In einer weiteren Weltneuheit sezierte das Brain Observatory an der UCSD Henrys tragisch einzigartiges Gehirn in einem 53-stündigen Verfahren in 2401 hauchdünne Gewebeschnitte (der gesamte Prozess lief live, online) und digitalisierte es als dreidimensionale Gehirnkarte, die es könnte Gesucht werden, indem vom gesamten Gehirn auf einzelne Neuronen gezoomt wird. Ein perfektes Beispiel für die klassische Einzelfallstudie, die mit der neuesten Technologie kombiniert wurde, um – während die Internet-versierte Welt sie beobachtete – eine einzigartige Datenbank für Neurowissenschaftler zu bieten, die sie in die Zukunft nutzen können.

Henry gab den Neurowissenschaften das ultimative Geschenk – sein Andenken.
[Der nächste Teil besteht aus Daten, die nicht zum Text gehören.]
(* ===== verification/Layout.v ===== *)
(** The link-time layout: the symbols of kernel/mem.s, with the values
    kernel/linker.ld gives them.

    [BSS_END] is the location counter behind .bss; linker.ld derives the heap
    symbols from it, and so do the definitions below. *)

From S2P Require Import Prelude Memory Sv48 Machine.

Class Layout := {
  TEXT_START : Z; TEXT_END : Z;
  RODATA_START : Z; RODATA_END : Z;
  DATA_START : Z; DATA_END : Z;
  BSS_START : Z; BSS_END : Z
}.

(** MEMORY { ram : ORIGIN = 0x80000000, LENGTH = 2048M } *)
Definition RAM_ORIGIN : Z := 0x80000000.
Definition RAM_LENGTH : Z := 0x80000000.

Section symbols.
Context {L : Layout}.

Definition PHYSICAL_MEMORY_START : Z := RAM_ORIGIN.
Definition PHYSICAL_MEMORY_END : Z := RAM_ORIGIN + RAM_LENGTH.
Definition PHYSICAL_HEAP_START : Z := BSS_END - VIRTUAL_OFFSET.
Definition PHYSICAL_HEAP_SIZE : Z := PHYSICAL_MEMORY_END - PHYSICAL_HEAP_START.
Definition VIRTUAL_HEAP_START : Z := RAM_ORIGIN + RAM_LENGTH + VIRTUAL_OFFSET.
End symbols.

(** The kernel image ends inside RAM, with room for the management frames and one
    more. *)
Class LayoutOk (L : Layout) : Prop := {
  bss_end_low : VIRTUAL_OFFSET + RAM_ORIGIN ≤ BSS_END;
  bss_end_high : BSS_END + 10 * 4096 ≤ VIRTUAL_OFFSET + RAM_ORIGIN + RAM_LENGTH
}.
Seit die klassischen Studien über neurologische Patienten von Broca und Luria veröffentlicht wurden, haben Tausende von Menschen, die durch einen Unfall, eine Krankheit oder eine genetische Eigenart Hirnschäden erlitten haben, der Wissenschaft unbezahlbare Schätze gegeben, indem sie sich psychologisch, neuropsychologisch und medizinisch beteiligt haben Studien, oft zu einer Zeit, in der sie mit einer schweren Krankheit zu kämpfen haben. Viele gehen noch einen Schritt weiter und spenden nach dem Tod der Wissenschaft ihr Gehirn. Unser Wissen über Gehirnerkrankungen und wie der normale Verstand funktioniert, wäre stark eingeschränkt, wenn es nicht die Großzügigkeit dieser Menschen gäbe. Wenn Sie das nächste Mal die neueste Hightech-Bildgebungsstudie bestaunen oder von einer neuen Behandlung oder einem neuen Verfahren für eine neurologische Erkrankung profitieren, sollten Sie sich Gedanken machen über die Patienten, die es möglich gemacht haben.

(Dieser Beitrag wurde erstmals am 13. Oktober 2012 auf der Oxford University Press Blog-Website veröffentlicht.)